Saved data entries:
┌──

(* ===== verification/_CoqProject ===== *)
-Q . S2P
Prelude.v
JsString.v
Validation.v
KVStore.v
Clock.v
DateParse.v
NumberFormat.v
Vite.v
Supabase.v
Json.v
Geocoding.v
Model.v
Accounts.v
Reports.v
Notifications.v
Migration.v
Weekly.v
Export.v
MockData.v
HeatMap.v
Session.v
Header.v
System.v
Bell.v
Pages.v
(* ===== verification/Validation.v ===== *)
(** * Input validation and sanitisation ([storage.ts], lines 54-76)

    [isValidEmail] decides the regular expression [/^[^\s@]+@[^\s@]+\.[^\s@]+$/]:
    the executable checker below is proved to accept exactly the strings of
    that language.  [sanitizeString] removes the matches of [/<[^>]*>/g]
    and trims; it is idempotent and its result has no tag left.
    [isValidCoordinates] compares IEEE doubles, so [NaN] is rejected as in
    the browser. *)

From S2P Require Import Prelude JsString.
From Stdlib Require Import Ascii.

(** ** [isValidEmail] *)

(** The class [[^\s@]]. *)
Definition email_char (c : ascii) : bool := negb (is_space c) && negb (Ascii.eqb c "@"%char).

(** The language of the pattern, as a proposition. *)
Definition email_regex (l : list ascii) : Prop :=
  ∃ a b c, l = a ++ "@"%char :: b ++ "."%char :: c ∧
    a ≠ [] ∧ b ≠ [] ∧ c ≠ [] ∧
    forallb email_char a = true ∧ forallb email_char b = true ∧ forallb email_char c = true.

(** Split at the first occurrence of a code unit. *)
Fixpoint split_at_char (x : ascii) (l : list ascii) : option (list ascii * list ascii) :=
  match l with
  | [] => None
  | c :: l' =>
      if Ascii.eqb c x then Some ([], l')
      else match split_at_char x l' with
           | Some (a, d) => Some (c :: a, d)
           | None => None
           end
  end.

(** A ['.'] with at least one code unit after it. *)
Fixpoint dot_before_end (t : list ascii) : bool :=
  match t with
  | [] => false
  | c :: t' => (Ascii.eqb c "."%char && negb (bool_decide (t' = []))) || dot_before_end t'
  end.

(** The domain part [[^\s@]+\.[^\s@]+]: a ['.'] that is neither first nor last. *)
Definition inner_dot (d : list ascii) : bool :=
  match d with [] => false | _ :: t => dot_before_end t end.

Definition isValidEmail_list (l : list ascii) : bool :=
  match split_at_char "@"%char l with
  | Some (a, d) =>
      negb (bool_decide (a = [])) && forallb email_char a && forallb email_char d && inner_dot d
  | None => false
  end.

Definition isValidEmail (email : string) : bool :=
  isValidEmail_list (String.list_ascii_of_string email).

(** ** [sanitizeString], [isValidPassword], [isValidName], [isValidCoordinates] *)

Definition sanitizeString (input : string) : string := trim (strip_tags input).

Definition isValidPassword (password : string) : bool := 6 <=? String.length password.

Definition isValidName (name : string) : bool :=
  (2 <=? String.length (trim name)) && (String.length (trim name) <=? 100).

Definition isValidCoordinates (lat lng : float) : bool :=
  ((-90) <=? lat)%float && (lat <=? 90)%float && ((-180) <=? lng)%float && (lng <=? 180)%float.

(** ** The email checker decides the pattern *)

Lemma split_at_char_Some x l a d :
  split_at_char x l = Some (a, d) →
  l = a ++ x :: d ∧ forallb (λ c, negb (Ascii.eqb c x)) a = true.
Proof.
  revert a. induction l as [|c l IH]; intros a; simpl; [done|].
  destruct (Ascii.eqb_spec c x) as [->|Hne].
  - intros [= <- <-]. done.
  - destruct (split_at_char x l) as [[a' d']|] eqn:E; [|done]. intros [= <- <-].
    destruct (IH a' eq_refl) as [-> Ha]. simpl. split; [done|].
    apply andb_true_intro. split; [|done]. by apply negb_true_iff, Ascii.eqb_neq.
Qed.

Lemma split_at_char_app x a d :
  forallb (λ c, negb (Ascii.eqb c x)) a = true → split_at_char x (a ++ x :: d) = Some (a, d).
Proof.
  induction a as [|c a IH]; simpl; [by rewrite Ascii.eqb_refl|].
  intros [Hc Ha]%andb_prop. apply negb_true_iff in Hc. by rewrite Hc, IH.
Qed.

Lemma dot_before_end_iff t :
  dot_before_end t = true ↔ ∃ b c, t = b ++ "."%char :: c ∧ c ≠ [].
Proof.
  induction t as [|x t IH]; simpl.
  - split; [done|]. intros (b & c & H & _). by destruct b.
  - rewrite orb_true_iff, andb_true_iff, negb_true_iff, bool_decide_eq_false, IH.
    split.
    + intros [[Hx%Ascii.eqb_eq Ht] | (b & c & -> & Hc)].
      * subst. by exists [], t.
      * by exists (x :: b), c.
    + intros ([|y b] & c & Heq & Hc); simpl in Heq; simplify_eq.
      * left. by rewrite Ascii.eqb_refl.
      * right. eauto.
Qed.

Lemma inner_dot_iff d :
  inner_dot d = true ↔ ∃ b c, d = b ++ "."%char :: c ∧ b ≠ [] ∧ c ≠ [].
Proof.
  destruct d as [|x t]; simpl.
  - split; [done|]. intros (b & c & H & Hb & _). by destruct b.
  - rewrite dot_before_end_iff. split.
    + intros (b & c & -> & Hc). by exists (x :: b), c.
    + intros ([|y b] & c & Heq & Hb & Hc); [done|]. simpl in Heq.
      injection Heq as -> ->. by exists b, c.
Qed.

Lemma email_chars_no_at a :
  forallb email_char a = true → forallb (λ c, negb (Ascii.eqb c "@"%char)) a = true.
Proof.
  induction a as [|c a IH]; simpl; [done|].
  intros [[_ Hc]%andb_prop Ha]%andb_prop. by rewrite Hc, IH.
Qed.

(** C20. [isValidEmail] accepts exactly the strings of the pattern
    [/^[^\s@]+@[^\s@]+\.[^\s@]+$/]. *)
Theorem isValidEmail_regex (s : string) :
  isValidEmail s = true ↔ email_regex (String.list_ascii_of_string s).
Proof.
  unfold isValidEmail, isValidEmail_list, email_regex.
  generalize (String.list_ascii_of_string s) as l. intros l. split.
  - destruct (split_at_char _ l) as [[a d]|] eqn:E; [|done].
    apply split_at_char_Some in E as [-> _].
    intros [[[Ha Hfa]%andb_prop Hfd]%andb_prop (b & c & -> & Hb & Hc)%inner_dot_iff]%andb_prop.
    rewrite forallb_app in Hfd. simpl in Hfd.
    apply andb_prop in Hfd as [Hfb Hfc].
    exists a, b, c. apply negb_true_iff, bool_decide_eq_false in Ha. done.
  - intros (a & b & c & -> & Ha & Hb & Hc & Hfa & Hfb & Hfc).
    rewrite split_at_char_app by (by apply email_chars_no_at).
    rewrite forallb_app. simpl. rewrite Hfa, Hfb, Hfc.
    rewrite bool_decide_eq_false_2 by done. simpl.
    apply inner_dot_iff. eauto.
Qed.

(** ** [sanitizeString] *)

Lemma sanitizeString_list s :
  String.list_ascii_of_string (sanitizeString s) =
    trim_list (strip_tags_list (String.list_ascii_of_string s)).
Proof.
  unfold sanitizeString, trim, strip_tags.
  by rewrite !String.list_ascii_of_string_of_list_ascii.
Qed.

(** C21. A sanitised string contains no match of the tag pattern. *)
Theorem sanitizeString_tag_free s : tag_free (String.list_ascii_of_string (sanitizeString s)) = true.
Proof. rewrite sanitizeString_list. apply tag_free_trim, strip_tags_free. Qed.

(** Sanitising twice is sanitising once. *)
Theorem sanitizeString_idem s : sanitizeString (sanitizeString s) = sanitizeString s.
Proof.
  apply list_ascii_of_string_inj. rewrite !sanitizeString_list.
  rewrite (strip_tags_id (trim_list _)) by apply tag_free_trim, strip_tags_free.
  apply trim_list_idem.
Qed.
(* ===== verification/KVStore.v ===== *)
(** * The persistent key-value store adapter ([storage.ts], lines 41-119)

    The browser's [localStorage] is a finite map from keys to stored
    documents together with the two ways it can fail: access can be denied
    altogether (every call throws a [SecurityError]), and a write can throw
    [QuotaExceededError].  The outcome of each write is drawn from [quota],
    a sequence chosen by the environment, so that two writes of one
    operation may have different outcomes.  [logError] appends to [log].

    [StoreAdapter] is the contract the adapter gives its clients (the
    account directory, the report ledger, the outbox): reads never change
    the stored data, a write either stores its value and answers [true] or
    changes nothing and answers [false], and logging changes nothing but the
    log.  The clients' theorems are proved against this class; [Store] is
    its instance and discharges the laws. *)

From S2P Require Import Prelude.

(** ** Errors ([createError], [logError]) *)

Record StorageError := createError { code : string; message : string }.

(** ** The contract of the adapter *)

Class StoreAdapter (V S : Type) := {
  sa_get : string → S → S * option V;
  sa_set : string → V → S → S * bool;
  sa_remove : string → S → S * bool;
  sa_log : StorageError → S → S;
  sa_view : S → gmap string V;
  (** the store answers reads with its contents *)
  sa_readable : S → Prop;
}.

Class StoreAdapterLaws V S `{!StoreAdapter V S} := {
  sa_get_view k s : sa_view (sa_get k s).1 = sa_view s;
  sa_get_readable k s : sa_readable s → sa_get k s = (s, sa_view s !! k);
  (** a read answers with the stored document or with nothing *)
  sa_get_some k s d : (sa_get k s).2 = Some d → sa_view s !! k = Some d;
  sa_set_view k v s :
    sa_view (sa_set k v s).1 = if (sa_set k v s).2 then <[k:=v]> (sa_view s) else sa_view s;
  sa_set_readable k v s : sa_readable s → sa_readable (sa_set k v s).1;
  sa_remove_view k s :
    sa_view (sa_remove k s).1 = if (sa_remove k s).2 then delete k (sa_view s) else sa_view s;
  sa_log_view e s : sa_view (sa_log e s) = sa_view s;
  sa_log_readable e s : sa_readable s → sa_readable (sa_log e s);
}.

(** ** The browser's store *)

Record Store (V : Type) := mkStore {
  items : gmap string V;
  denied : bool;
  quota : list bool;
  log : list StorageError;
}.
Arguments mkStore {V}.
Arguments items {V}.
Arguments denied {V}.
Arguments quota {V}.
Arguments log {V}.

Section Store.
Context {V : Type}.
Implicit Types (st : Store V) (key : string) (value : V).

(** [console.error] of a structured error. *)
Definition logError (e : StorageError) st : Store V :=
  mkStore (items st) (denied st) (quota st) (log st ++ [e]).

Definition safeGetItem key st : Store V * option V :=
  if denied st then (logError (createError "STORAGE_READ_ERROR" ("Failed to read " +:+ key)) st, None)
  else (st, items st !! key).

Definition safeSetItem key value st : Store V * bool :=
  if denied st then
    (logError (createError "STORAGE_WRITE_ERROR" ("Failed to write " +:+ key)) st, false)
  else match quota st with
  | true :: q =>
      (logError (createError "QUOTA_EXCEEDED" "Storage quota exceeded")
         (mkStore (items st) (denied st) q (log st)), false)
  | false :: q => (mkStore (<[key:=value]> (items st)) (denied st) q (log st), true)
  | [] => (mkStore (<[key:=value]> (items st)) (denied st) [] (log st), true)
  end.

Definition safeRemoveItem key st : Store V * bool :=
  if denied st then
    (logError (createError "STORAGE_DELETE_ERROR" ("Failed to delete " +:+ key)) st, false)
  else (mkStore (delete key (items st)) (denied st) (quota st) (log st), true).

(** A failed write leaves the contents untouched and logs exactly one
    error: [QUOTA_EXCEEDED] when the quota refused it, and
    [STORAGE_WRITE_ERROR] when the store is denied. *)
Lemma safeSetItem_fail key value st st' :
  safeSetItem key value st = (st', false) →
  items st' = items st ∧
  ∃ e, log st' = log st ++ [e] ∧
    code e = (if denied st then "STORAGE_WRITE_ERROR" else "QUOTA_EXCEEDED").
Proof.
  unfold safeSetItem. destruct (denied st) eqn:Hd.
  - intros [= <-]. simpl. split; [done|]. eexists; split; [done|]. done.
  - destruct (quota st) as [|[] q]; intros [= <-]; simpl; split; try done.
    eexists; split; [done|]. done.
Qed.

(** A write to a store that is not denied and whose next quota outcome
    is not a refusal succeeds and stores the value. *)
Lemma safeSetItem_ok key value st :
  denied st = false → head (quota st) ≠ Some true →
  safeSetItem key value st =
    (mkStore (<[key:=value]> (items st)) false (tail (quota st)) (log st), true).
Proof.
  unfold safeSetItem. intros -> Hq. destruct (quota st) as [|[] q]; simpl in *; done.
Qed.
End Store.

#[export] Instance Store_adapter {V} : StoreAdapter V (Store V) := {
  sa_get := safeGetItem;
  sa_set := safeSetItem;
  sa_remove := safeRemoveItem;
  sa_log := logError;
  sa_view := items;
  sa_readable st := denied st = false;
}.

#[export] Instance Store_adapter_laws {V} : StoreAdapterLaws V (Store V).
Proof.
  split; simpl.
  - intros k s. unfold safeGetItem. by destruct (denied s).
  - intros k s Hd. unfold safeGetItem. by rewrite Hd.
  - intros k s d. unfold safeGetItem. by destruct (denied s).
  - intros k v s. unfold safeSetItem. by destruct (denied s), (quota s) as [|[] q].
  - intros k v s Hd. unfold safeSetItem. rewrite Hd. by destruct (quota s) as [|[] q].
  - intros k s. unfold safeRemoveItem. by destruct (denied s).
  - done.
  - done.
Qed.

Lemma safeSetItem_fail_witness :
  items (safeSetItem "k" 1%nat (mkStore ∅ false [true] [])).1 = items (mkStore (V:=nat) ∅ false [true] []) ∧
  ∃ e, log (safeSetItem "k" 1%nat (mkStore ∅ false [true] [])).1 = log (mkStore (V:=nat) ∅ false [true] []) ++ [e] ∧
    code e = (if denied (mkStore (V:=nat) ∅ false [true] []) then "STORAGE_WRITE_ERROR" else "QUOTA_EXCEEDED").
Proof.
  apply (safeSetItem_fail "k" 1%nat (mkStore ∅ false [true] [])).
  vm_compute. reflexivity.
Defined.
(** C9. The JavaScript comparison [a < b] of two timestamps produced by
    [toISOString], for instants from year 0 to year 9999, is the comparison
    of the instants. *)
Theorem toISOString_lt t1 t2 :
  iso_min <= t1 <= iso_max → iso_min <= t2 <= iso_max →
  js_lt (toISOString t1) (toISOString t2) = (t1 <? t2).
Proof.
  intros H1 H2. unfold js_lt. rewrite toISOString_compare by done.
  destruct (Z.compare_spec t1 t2); symmetry; [apply Z.ltb_ge | apply Z.ltb_lt | apply Z.ltb_ge]; lia.
Qed.

(** The ISO strings of the epoch, of a leap day, of the last millisecond
    before the epoch and of the first instant with a six-digit year are
    those of [Date.prototype.toISOString]. *)
Example toISOString_samples :
  toISOString 0 = "1970-01-01T00:00:00.000Z" ∧
  toISOString 951782400000 = "2000-02-29T00:00:00.000Z" ∧
  toISOString (-1) = "1969-12-31T23:59:59.999Z" ∧
  toISOString (iso_max + 1) = "+010000-01-01T00:00:00.000Z".
Proof. vm_compute. auto. Qed.

(** Witness: a report filed at 2025-11-09T10:01:00Z is later than the start
    of the five-minute window ending then. *)
Lemma toISOString_lt_witness :
  (iso_min <= 1762682160000 <= iso_max ∧ iso_min <= 1762682460000 <= iso_max) ∧
  js_lt (toISOString 1762682160000) (toISOString 1762682460000) = true.
Proof.
  split; [unfold iso_min, iso_max; lia|].
  rewrite (toISOString_lt 1762682160000 1762682460000) by (unfold iso_min, iso_max; lia). reflexivity.
Defined.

└──

YOUR GOAL: Your task for the entries above: copy exactly the span starting with the line with "Proof. rewrite sanitizeString_list." and going on through the line with "sa_set : string → V → S → S * bool;", both lines included, and nothing else.

TASK OUTPUT:
Proof. rewrite sanitizeString_list. apply tag_free_trim, strip_tags_free. Qed.

(** Sanitising twice is sanitising once. *)
Theorem sanitizeString_idem s : sanitizeString (sanitizeString s) = sanitizeString s.
Proof.
  apply list_ascii_of_string_inj. rewrite !sanitizeString_list.
  rewrite (strip_tags_id (trim_list _)) by apply tag_free_trim, strip_tags_free.
  apply trim_list_idem.
Qed.
(* ===== verification/KVStore.v ===== *)
(** * The persistent key-value store adapter ([storage.ts], lines 41-119)

    The browser's [localStorage] is a finite map from keys to stored
    documents together with the two ways it can fail: access can be denied
    altogether (every call throws a [SecurityError]), and a write can throw
    [QuotaExceededError].  The outcome of each write is drawn from [quota],
    a sequence chosen by the environment, so that two writes of one
    operation may have different outcomes.  [logError] appends to [log].

    [StoreAdapter] is the contract the adapter gives its clients (the
    account directory, the report ledger, the outbox): reads never change
    the stored data, a write either stores its value and answers [true] or
    changes nothing and answers [false], and logging changes nothing but the
    log.  The clients' theorems are proved against this class; [Store] is
    its instance and discharges the laws. *)

From S2P Require Import Prelude.

(** ** Errors ([createError], [logError]) *)

Record StorageError := createError { code : string; message : string }.

(** ** The contract of the adapter *)

Class StoreAdapter (V S : Type) := {
  sa_get : string → S → S * option V;
  sa_set : string → V → S → S * bool;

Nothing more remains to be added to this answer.